I just published my book Refuge, which is about how Syrian refugees experience destination countries, and whether or not these country’s national systems invest and recognize their potential as human beings. When I was speaking to the Syrian men and women, particularly in Germany, which they got to by making harrowing journeys across the Aegean sea, I was struck by the sacrifices they’d made to get to safety.

This was the inspiration for my second project, which I’m calling the “Cost of Borders.” This project centers the experiences of people on the move, migrating across the divide between so-called Global South and Global North in places like Tijuana and Lesvos in which I’ve been doing fieldwork. I am exploring and documenting the physical, emotional and also financial cost people make to get to countries that they hope will offer them the possibilities of a better future for themselves and their loved ones. I am also examining the expenditures that destination countries, like the United States, or countries in the European Union make to keep them out. The border, seen from this vantage, is a transaction that is always costly, and often deadly.

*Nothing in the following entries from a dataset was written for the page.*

(* ===== verification/Bootstrap.v ===== *)
(** libsel4allocman/src/bootstrap.c: how an allocation manager starts.  From a
    pool of memory and a record of what the program was given - a root of slots
    and untyped memory - it makes a manager (Allocman.v) with an allocator of
    slots and one of untypeds, in the current root or in a new one.

    The structures of the allocators are modelled in files of their own
    (SingleLevel.v, TwoLevel.v, Simple1Level.v, Split.v, Pools.v), each with its
    own view of memory.  Here they are behind an interface, [BootAllocators]:
    functions that set one up at an address and give its interface; the manager
    takes any. *)
From S2P Require Import Prelude Cspacepath Interfaces Objects Vka SingleLevel TwoLevel Simple1Level Allocman Simple.

(** ** What it calls *)

Record bootstrap_config : Type := BootstrapConfig {
  sizeof_bootstrap_info_t : Z;
  sizeof_allocman_t : Z;
  sizeof_mspace_dual_pool_t : Z;
  sizeof_cspace_single_level_t : Z;
  sizeof_cspace_two_level_t : Z;
  sizeof_cspace_simple1level_t : Z;
  sizeof_utspace_split_t : Z;
  sizeof_add_untypeds_state_t : Z;
  sizeof_pmem_region_t : Z;
  seL4_MaxUntypedBits : Z;
  PMEM_TYPE_RAM : Z
}.

(** Kernel calls that only starting up makes, and the memory regions of the platform. *)
Class BootKernel (W : Type) : Type := {
  (* dest root, index, depth; source root, index, depth; rights, badge *)
  boot_CNode_Mint : Z -> Z -> Z -> Z -> Z -> Z -> Z -> Z -> M W Z;
  (* tcb, fault endpoint, cspace, its data, vspace, its data *)
  seL4_TCB_SetSpace : Z -> Z -> Z -> Z -> Z -> Z -> M W Z;
  (* the word of a guard of zeros of this size *)
  seL4_CNode_CapData_new : Z -> Z -> Z;
  sel4platsupport_get_num_pmem_regions : M W Z;
  (* at most this many: the number, and the regions (type, base address, length) *)
  sel4platsupport_get_pmem_region_list : Z -> M W (Z * list (Z * Z * Z))
}.

Class BootAllocators (W : Type) : Type := {
  new_dual_pool : Z -> Z -> Z -> M W unit;
  dual_pool_interface : Z -> mspace_interface W;
  (* the dual pool; of the virtual pool: start, size, page directory *)
  attach_virtual_pool : Z -> Z -> Z -> Z -> M W unit;
  new_simple1level : cspace_simple1level_config -> M W unit;
  simple1level_interface : cspace_interface W;
  (* copies the structure to an address *)
  copy_simple1level : Z -> M W unit;
  new_single_level : calls W -> Z -> cspace_single_level_config -> M (sys W) Z;
  single_level_interface : Z -> cspace_interface W;
  new_two_level : calls W -> Z -> cspace_two_level_config -> M (sys W) Z;
  two_level_interface : Z -> cspace_interface W;
  new_utspace_split : Z -> M W unit;
  utspace_split_interface : Z -> utspace_interface W
}.

(** ** The record of what there is *)

Record boot_ut : Type := BootUt { bu_path : cspacepath_t; bu_size_bits : Z; bu_paddr : Z; bu_isDevice : bool }.

(** [uts], [ut_size_bits], [ut_paddr] and [ut_isDevice] are one list, of length
    [num_uts], with the addresses of the four arrays. *)
Record bootstrap_info (W : Type) : Type := BootstrapInfo {
  bs_ptr : Z;
  have_boot_cspace : bool;
  boot_cnode : cspacepath_t;
  boot_cspace : cspace_interface W;
  old_cnode : cspacepath_t;
  pd : cspacepath_t;
  tcb : cspacepath_t;
  uts_in_current_cspace : bool;
  uts_ptrs : Z * Z * Z * Z;
  uts : list boot_ut;
  bs_simple : option (simple_t W)
}.
Arguments BootstrapInfo {W} _ _ _ _ _ _ _ _ _ _ _.
Arguments bs_ptr {W} _.
Arguments have_boot_cspace {W} _.
Arguments boot_cnode {W} _.
Arguments boot_cspace {W} _.
Arguments old_cnode {W} _.
Arguments pd {W} _.
Arguments tcb {W} _.
Arguments uts_in_current_cspace {W} _.
Arguments uts_ptrs {W} _.
Arguments uts {W} _.
Arguments bs_simple {W} _.

(** The manager, the allocators and the rest of the system; and the record. *)
Record boot_state (W : Type) : Type := BootState { info : bootstrap_info W; system : sys W }.
Arguments BootState {W} _ _.
Arguments info {W} _.
Arguments system {W} _.

Section setters.
Context {W : Type}.
#[local] Notation BI := (bootstrap_info W).
Definition set_boot (have : bool) (node : cspacepath_t) (c : cspace_interface W) (i : BI) : BI :=
  BootstrapInfo (bs_ptr i) have node c (old_cnode i) (pd i) (tcb i) (uts_in_current_cspace i) (uts_ptrs i) (uts i) (bs_simple i).
Definition set_old_cnode (old node : cspacepath_t) (i : BI) : BI :=
  BootstrapInfo (bs_ptr i) (have_boot_cspace i) node (boot_cspace i) old (pd i) (tcb i) (uts_in_current_cspace i) (uts_ptrs i) (uts i) (bs_simple i).
Definition set_pd_tcb (pd tcb : cspacepath_t) (i : BI) : BI :=
  BootstrapInfo (bs_ptr i) (have_boot_cspace i) (boot_cnode i) (boot_cspace i) (old_cnode i) pd tcb (uts_in_current_cspace i) (uts_ptrs i) (uts i) (bs_simple i).
Definition set_uts_current (b : bool) (i : BI) : BI :=
  BootstrapInfo (bs_ptr i) (have_boot_cspace i) (boot_cnode i) (boot_cspace i) (old_cnode i) (pd i) (tcb i) b (uts_ptrs i) (uts i) (bs_simple i).
Definition set_uts (ptrs : Z * Z * Z * Z) (l : list boot_ut) (i : BI) : BI :=
  BootstrapInfo (bs_ptr i) (have_boot_cspace i) (boot_cnode i) (boot_cspace i) (old_cnode i) (pd i) (tcb i) (uts_in_current_cspace i) ptrs l (bs_simple i).
Definition set_simple (s : option (simple_t W)) (i : BI) : BI :=
  BootstrapInfo (bs_ptr i) (have_boot_cspace i) (boot_cnode i) (boot_cspace i) (old_cnode i) (pd i) (tcb i) (uts_in_current_cspace i) (uts_ptrs i) (uts i) s.
Definition num_uts (i : BI) : Z := Z.of_nat (length (uts i)).
Definition have_uts (i : BI) : bool := negb ((uts_ptrs i).1.1.1 =? 0).
End setters.

Section bootstrap.
Context {W : Type} `{BC : !BootConstants} `{SC : !SeL4Constants} `{KO : !KernelOps W} `{SK : !SimpleKernel W}
  `{BK : !BootKernel W} `{BA : !BootAllocators W} (cfg : bootstrap_config).
(** The manager's calls, the rounds of its loops, and the rounds of the loops here. *)
Context (self : calls W) (loops fuel : nat).
#[local] Notation St := (boot_state W).
#[local] Notation AM := (M (sys W)).

(** Calls of the manager and of the rest of the system. *)
Definition on_system {A} (m : AM A) : M St A := fun s => let? (a, y) := m (system s) in Ok (a, BootState (info s) y).
Definition get_info {A} (f : bootstrap_info W -> A) : M St A := gets (fun s => f (info s)).
Definition on_info (f : bootstrap_info W -> bootstrap_info W) : M St unit := modify (fun s => BootState (f (info s)) (system s)).
Definition syscall {A} (m : M W A) : M St A := on_system (on_world m).
Definition mspace_alloc (bytes : Z) : M St (Z * Z) := on_system (call_mspace_alloc self bytes true).
Definition mspace_free (p bytes : Z) : M St unit := on_system (call_mspace_free self p bytes).
Definition boot_alloc : M St (Z * option cspacepath_t) := let! c := get_info boot_cspace in on_system (run self (c_alloc c)).
Definition boot_make_path (slot : Z) : M St cspacepath_t := let! c := get_info boot_cspace in on_system (run self (c_make_path c slot)).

What is the best piece of professional advice you ever received?

The best advice I have ever received is to do work that is meaningful to me, and tell the truth in the way that makes me proud to tell it. Too often in academic life, and in life in general, we work in order to get outside validation of the high status actors in our professions or communities. But, those high status actors, due to histories of inequality that shape those environments, tend to be people who do not look like me, and who do not necessarily value the same things I do. For that reason, my goal, for everything I write and all the research I do, is to create a product that I can be proud of. Any accolade or recognition is a cherry on top.

What is your favorite course you’ve taught at BU?

I love teaching at BU. The students are amazing– kind, interesting, and eager to learn! So, it’s hard to pick out a favorite course. If I had to pick, my two favorites are Contemporary Theory which I teach at a graduate and undergraduate level, and the Immigration course.

Tell us a surprising fact about yourself.

The fact that I did k-12 in Auburn, Alabama always surprises people!